I am currently working with gam models in the mgcv package and for me the smoothing methods are a bit confusing and I hope that you guys can help me to understand that better. So here is what I've understood so far:

gam models have the advantage that I can model complex functions, meaning I can model continuous variables as functions $f(z)$. But the challenge is to find those $f$ functions.

Some basic approaches are B-Splines, P-Splines, Cubic Splines and Thin Plate Splines.

The default setting in gam is the thin plate spline. So I was wondering what it basically does. From my understanding so far, the advantage in that method is, that you don't have to specify the number of knots k. You start with the maximal number of knots, then gam chooses via GCV which k suits best for the function.

Did I get this right?

Best Answer

mgcv uses a thin plate spline basis as the default basis for it's smooth terms. To be honest it likely makes little difference in many applications which of these you choose, though in some situations or with very large data set sizes, other basis types might be used to good effect. Thin plate splines tend to have better RMSE performance than the other three you mention but are more computationally expensive to set up. Unless you have a reason to use the P or B spline bases, use thin plate splines unless you have a lot of data and if you have a lot of data consider the cubic spline option.

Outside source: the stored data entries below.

Lemma backoff_sleep_preserves keep a bf mb (s s' : State) r :
  backoff_sleep a bf mb s = (r, s') ->
  exists evs, preserves keep s s' evs /\ forall u o, ~ In (EvGet u o) evs.
Proof.
  unfold backoff_sleep. destruct (random_random (world s)) as [u w].
  intros H. apply (time_sleep_preserves keep) in H as (evs & Hp & Hg).
  exists evs. split; [|exact Hg].
  apply (preserves_trans keep _ _ _ [] evs (preserves_with_world keep w s) Hp).
Qed.

Lemma remove_if_exists_spec (path : string) (s : State) :
  exists evs,
    preserves (fun p => p <> path) s (remove_if_exists path s) evs /\
    fs (remove_if_exists path s) !! path = None /\
    (forall u o, ~ In (EvGet u o) evs) /\
    (forall f, In (EvFs f) evs -> f !! path = None).
Proof.
  unfold remove_if_exists. destruct (fs s !! path) as [data|] eqn:E.
  - exists [EvFs (delete path (fs s))]. split; [|split; [|split]].
    + apply preserves_set_fs. intros p Hp. by rewrite lookup_delete_ne.
    + simpl. apply lookup_delete_eq.
    + intros u o [?|[]]. discriminate.
    + intros f [[= <-]|[]]. apply lookup_delete_eq.
  - exists []. split; [apply preserves_refl|]. split; [exact E|].
    split; [intros u o [] | intros f []].
Qed.

(** Streaming touches the temporary file only and appends the chunks. *)
Lemma stream_chunks_spec (tmp : string) (chunks : list (list Byte.byte)) :
  forall (s : State) init,
    fs s !! tmp = Some init ->
    exists evs,
      preserves (fun p => p <> tmp) s (stream_chunks tmp chunks s) evs /\
      fs (stream_chunks tmp chunks s) !! tmp = Some (init ++ concat chunks) /\
      (forall u o, ~ In (EvGet u o) evs).
Proof.
  induction chunks as [|c rest IH]; intros s init Hinit.
  - exists []. split; [apply preserves_refl|]. simpl. rewrite app_nil_r.
    split; [exact Hinit | intros u o []].
  - destruct c as [|b c].
    + simpl. apply IH. exact Hinit.
    + cbn [stream_chunks]. rewrite Hinit. cbn [default from_option].
      change (id init) with init.
      set (f := <[tmp := init ++ b :: c]> (fs s)).
      destruct (IH (set_fs f s) (init ++ b :: c)) as (evs & Hp & Hc & Hg).
      { simpl. unfold f. apply lookup_insert_eq. }
      exists ([EvFs f] ++ evs). split; [|split].
      * eapply preserves_trans; [|exact Hp]. apply preserves_set_fs.
        intros p Hne. unfold f. by rewrite lookup_insert_ne.
      * rewrite Hc. cbn [concat]. by rewrite <- app_assoc.
      * intros u o [?|Hin]; [discriminate | by apply (Hg u o)].
Qed.

Lemma part_ne (dest : string) : dest +:+ ".part" <> dest.
Proof.
  intros H. apply (f_equal String.length) in H. rewrite length_app in H.
  simpl in H. lia.
Qed.

Lemma parse_expected_size_no_response (url : string) :
  _parse_expected_size url None = _expected_size url.
Proof. unfold _parse_expected_size. by destruct (_expected_size url). Qed.

(** [body] is the whole body of a response to a GET on [url] recorded in
    [evs], streamed to its end, and of the size the url announces if it
    announces one. *)
Definition delivered (url : string) (evs : list event)
    (body : list Byte.byte) : Prop :=
  exists code hdrs chunks,
    In (EvGet url (GetResponse code hdrs chunks None)) evs /\
    body = concat chunks /\
    forall n, _expected_size url = Some n -> Z.of_nat (length body) = n.

Lemma delivered_app_l url a b body :
  delivered url a body -> delivered url (a ++ b) body.
Proof.
  intros (code & hdrs & chunks & Hin & Hb & Hn).
  exists code, hdrs, chunks. split; [|done]. apply in_or_app. by left.
Qed.

Lemma delivered_app_r url a b body :
  delivered url b body -> delivered url (a ++ b) body.
Proof.
  intros (code & hdrs & chunks & Hin & Hb & Hn).
  exists code, hdrs, chunks. split; [|done]. apply in_or_app. by right.
Qed.

(** One attempt changes only the temporary file and, when it commits, the
    destination, which then holds a delivered body. *)
Lemma try_attempt_spec url dest n bf mb a (s s' : State) r :
  try_attempt url dest n bf mb a s = (r, s') ->
  exists evs,
    preserves (fun p => p <> dest +:+ ".part" /\ p <> dest) s s' evs /\
    (r = Committed ->
     exists body, delivered url evs body /\ fs s' !! dest = Some body).
Proof.
  unfold try_attempt. set (tmp := dest +:+ ".part").
  set (keep := fun p : string => p <> tmp /\ p <> dest).
  destruct (requests_get url (world s)) as [out w].
  set (s1 := emit (EvGet url out) (with_world w s)).
  assert (P1 : preserves keep s s1 [EvGet url out]).
  { apply (preserves_trans keep _ _ _ [] _ (preserves_with_world keep w s)).
    by apply preserves_emit. }
  destruct out as [e|code hdrs chunks broken].
  { intros H. simplify_eq. exists [EvGet url (GetFails e)]. split; [exact P1 | done]. }
  destruct (retryable code && (a <? n)%nat).
  { destruct (backoff_sleep a bf mb s1) as [[[]|e] s2] eqn:Hs;
      apply (backoff_sleep_preserves keep) in Hs as (e2 & P2 & _);
      intros H; simplify_eq; eexists; (split; [eapply preserves_trans; eassumption | done]). }
  destruct ((400 <=? code) && (code <? 600)).
  { intros H. simplify_eq. eexists. split; [exact P1 | done]. }
  set (s1' := set_fs (<[tmp := []]> (fs s1)) s1).
  assert (P1' : preserves keep s1 s1' [EvFs (<[tmp := []]> (fs s1))]).
  { apply preserves_set_fs. intros p [Hp _]. by rewrite lookup_insert_ne. }
  destruct (stream_chunks_spec tmp chunks s1' []) as (e2 & P2 & C2 & _).
  { simpl. apply lookup_insert_eq. }
  set (s2 := stream_chunks tmp chunks s1') in *.
  assert (P2' : preserves keep s1' s2 e2).
  { eapply preserves_weaken; [|exact P2]. by intros p [Hp _]. }
  pose proof (preserves_trans _ _ _ _ _ _ P1 (preserves_trans _ _ _ _ _ _ P1' P2'))
    as P12.
  destruct broken as [e|].
  { intros H. simplify_eq. eexists. split; [exact P12 | done]. }
  rewrite C2. simpl app. rewrite parse_expected_size_no_response.
  unfold os_replace. rewrite C2.
  destruct (match _expected_size url with
            | Some exp => Z.of_nat (length (concat chunks)) =? exp
            | None => true
            end) eqn:Hsize.
  2:{ intros H. simplify_eq. eexists. split; [exact P12 | done]. }
  intros H. simplify_eq.
  set (f := <[dest := concat chunks]> (delete tmp (fs s2))).
  exists ([EvGet url (GetResponse code hdrs chunks None)] ++
          [EvFs (<[tmp := []]> (fs s1))] ++ e2 ++ [EvFs f]). split.
  - rewrite !app_assoc. eapply preserves_trans.
    + rewrite <- !app_assoc. exact P12.
    + apply preserves_set_fs. intros p [Hp Hd]. unfold f.
      by rewrite lookup_insert_ne, lookup_delete_ne.
  - intros _. exists (concat chunks). split.
    + exists code, hdrs, chunks. split; [by left|]. split; [done|].
      intros m Hm. rewrite Hm in Hsize. lia.
    + simpl. unfold f. apply lookup_insert_eq.
Qed.

Lemma try_attempt_retry_lt url dest n bf mb a (s s' : State) :
  try_attempt url dest n bf mb a s = (Retry, s') -> (a < n)%nat.
Proof.
  unfold try_attempt. destruct (requests_get url (world s)) as [out w].
  destruct out as [e|code hdrs chunks broken]; [discriminate|].
  destruct (retryable code && (a <? n)%nat) eqn:Hgo.
  { intros _. apply andb_prop in Hgo as [_ H]. by apply Nat.ltb_lt. }
  intros H. exfalso. repeat case_match; simplify_eq.
Qed.

Lemma download_loop_cons url dest n bf mb a rest (s : State) :
  download_loop url dest n bf mb (a :: rest) s =
  match try_attempt url dest n bf mb a s with
  | (Committed, s1) => (Ok dest, s1)
  | (Retry, s1) => download_loop url dest n bf mb rest s1
  | (Failed e, s1) =>
      let s2 := remove_if_exists (dest +:+ ".part") s1 in
      if (n <=? a)%nat then (Raise e, s2)
      else
        match backoff_sleep a bf mb s2 with
        | (Ok _, s3) => download_loop url dest n bf mb rest s3
        | (Raise e', s3) => (Raise e', s3)
        end
  end.
Proof. reflexivity. Qed.

(** The whole retry loop changes only the temporary file and the
    destination; when it returns, the destination holds a delivered body. *)
Lemma download_loop_spec url dest n bf mb :
  forall k a (s s' : State) r,
    download_loop url dest n bf mb (seq a (S k)) s = (r, s') ->
    (a + S k = S n)%nat ->
    exists evs,
      preserves (fun p => p <> dest +:+ ".part" /\ p <> dest) s s' evs /\
      forall d, r = Ok d ->
        d = dest /\
        exists body, delivered url evs body /\ fs s' !! dest = Some body.
Proof.
  set (keep := fun p : string => p <> dest +:+ ".part" /\ p <> dest).
  induction k as [|k IH]; intros a s s' r H Hk;
    change (seq a (S ?j)) with (a :: seq (S a) j) in H;
    rewrite download_loop_cons in H;
    destruct (try_attempt url dest n bf mb a s) as [[| |e] s1] eqn:Ht;
    pose proof (try_attempt_spec _ _ _ _ _ _ _ _ _ Ht) as (e1 & P1 & C1).
  all: try (injection H as <- <-; exists e1; split; [exact P1|];
            intros d [= <-]; split; [done|]; by apply C1).
  all: try (apply try_attempt_retry_lt in Ht; lia).
  all: cbn zeta in H;
    destruct (remove_if_exists_spec (dest +:+ ".part") s1) as (e2 & P2 & _);
    apply (preserves_weaken _ keep) in P2; [|by intros p [Hp _]].
  all: try (destruct (n <=? a)%nat eqn:Hle;
    [injection H as <- <-; exists (e1 ++ e2); split;
       [eapply preserves_trans; eassumption | discriminate]|]).
  - apply Nat.leb_gt in Hle. lia.
  - destruct (IH (S a) s1 s' r H ltac:(lia)) as (e3 & P3 & C3).
    exists (e1 ++ e3). split; [eapply preserves_trans; eassumption|].
    intros d Hd. destruct (C3 d Hd) as (-> & body & Hb & Hf).
    split; [done|]. exists body. split; [by apply delivered_app_r | done].
  - destruct (backoff_sleep a bf mb _) as [[[]|e'] s3] eqn:Hs;
      apply (backoff_sleep_preserves keep) in Hs as (e3 & P3 & _).
    + destruct (IH (S a) s3 s' r H ltac:(lia)) as (e4 & P4 & C4).
      exists (e1 ++ e2 ++ e3 ++ e4). split.
      * repeat (eapply preserves_trans; [eassumption|]). exact P4.
      * intros d Hd. destruct (C4 d Hd) as (-> & body & Hb & Hf).
        split; [done|]. exists body. split; [|done].
        by do 3 apply delivered_app_r.
    + injection H as <- <-. exists (e1 ++ e2 ++ e3). split.
      * repeat (eapply preserves_trans; [eassumption|]). exact P3.
      * discriminate.
Qed.

(** *** The paths of one task *)

Lemma filename_no_slash (url : string) : count_slash (filename_of url) = 0%nat.
Proof.
  unfold filename_of. destruct (str_truthy _); [apply basename_no_slash | reflexivity].
Qed.

Lemma in_progress_path (out_dir name : string) :
  count_slash name = 0%nat ->
  join (join out_dir "in_progress") name =
  dir_prefix out_dir +:+ "in_progress" +:+ "/" +:+ name.
Proof.
  intros Hn. rewrite (join_relative out_dir "in_progress") by reflexivity.
  apply join_under; [discriminate | reflexivity | by apply no_slash_start].
Qed.

Lemma completed_path (out_dir name : string) :
  count_slash name = 0%nat ->
  join (join out_dir "completed") name =
  dir_prefix out_dir +:+ "completed" +:+ "/" +:+ name.
Proof.
  intros Hn. rewrite (join_relative out_dir "completed") by reflexivity.
  apply join_under; [discriminate | reflexivity | by apply no_slash_start].
Qed.

(** The completed path differs from the in-progress path, from its [.part]
    sibling and from everything under the extraction directory. *)
Lemma completed_ne_in_progress (out_dir name : string) :
  count_slash name = 0%nat ->
  join (join out_dir "completed") name <> join (join out_dir "in_progress") name.
Proof.
  intros Hn H. rewrite completed_path, in_progress_path in H by exact Hn.
  apply (f_equal String.length) in H. rewrite !length_app in H. simpl in H. lia.
Qed.

Lemma completed_ne_part (out_dir name : string) :
  count_slash name = 0%nat ->
  join (join out_dir "completed") name <>
  join (join out_dir "in_progress") name +:+ ".part".
Proof.
  intros Hn H. rewrite completed_path, in_progress_path in H by exact Hn.
  apply (f_equal String.length) in H. rewrite !length_app in H. simpl in H. lia.
Qed.

Lemma completed_ne_extracted (out_dir name member : string) :
  count_slash name = 0%nat ->
  join (join out_dir "completed") name <>
  join (join out_dir "completed")
    (splitext_root (basename (join (join out_dir "completed") name)))
  +:+ "/" +:+ member.
Proof.
  intros Hn H. rewrite completed_path in H by exact Hn.
  rewrite <- (app_assoc_str (dir_prefix out_dir) "completed") in H.
  rewrite basename_app_slash in H by exact Hn.
  rewrite (join_relative out_dir "completed") in H by reflexivity.
  rewrite join_under in H;
    [|discriminate | reflexivity
     | by apply no_slash_start, splitext_root_no_slash].
  apply (f_equal count_slash) in H.
  rewrite !count_slash_app in H. simpl in H.
  rewrite Hn, (splitext_root_no_slash name Hn) in H. lia.
Qed.

(** *** Archive expansion leaves the archive as it is, or removes it *)

Lemma extract_members_spec (dir : string) members :
  forall s : State,
    exists evs,
      preserves (fun p => forall name, p <> dir +:+ "/" +:+ name)
        s (extract_members dir members s) evs /\
      forall u o, ~ In (EvGet u o) evs.
Proof.
  induction members as [|[name data] rest IH]; intros s.
  - exists []. split; [apply preserves_refl | intros u o []].
  - cbn [extract_members].
    set (f := <[dir +:+ "/" +:+ name := data]> (fs s)).
    destruct (IH (set_fs f s)) as (evs & Hp & Hg).
    exists ([EvFs f] ++ evs). split.
    + eapply preserves_trans; [|exact Hp]. apply preserves_set_fs.
      intros p Hne. unfold f. rewrite lookup_insert_ne; [done|].
      intros Heq. by apply (Hne name).
    + intros u o [?|Hin]; [discriminate | by apply (Hg u o)].
Qed.

(** A file system seen during [evs] or at the end of it. *)
Definition observed (evs : list event) (s' : State)
    (f : gmap string (list Byte.byte)) : Prop :=
  In (EvFs f) evs \/ f = fs s'.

k doesn't set the number of knots, at least not in the default thin plate spline basis. What k does is to set the dimensionality of the basis expansion; you'll end up with k - 1 basis functions. In mgcv Simon Wood does a trick to reduce the rank of basis dimension. IIRC, in the usual thin plate spline basis there is a knot at each data location, but this is wasteful as once you've set up this large basis you end up using far fewer degrees of freedom in the fitted function. What Simon does is to eigen decompose the matrix of basis functions and choose the eigenvectors of the decomposition corresponding to the k - 1 largest eigenvalues. This has the effect of concentrating the main wiggliness "information" of the full basis in a reduced rank form.

The choice of k is important and the default is arbitrary and something you want to check (see gam.check()), but the critical observation is that you want to set k to be large enough to contain the envisioned dimensionality of the underlying function you are trying to recover from the data. In practice, one tends to fit with a modest k given the data set size and then use gam.check() on the resulting model to check if k was large enough. If it wasn't, increase k and refit. Rinse and repeat...

You are most likely going to want to fit the model using REML (or ML) smoothness selection via method = "REML" or method = "ML": this treats the model as a mixed effects one with the wiggly parts of the spline bases being treated as special random effects terms. Simon Wood has shown that REML (or ML) selection performs better than GCV, which can undersmooth in situations where the objective function is flat around the optimal smoothness parameter value.

The ridge penalty mentioned by @generic_user is taken care of for you, so you can ignore this part of setting up the model.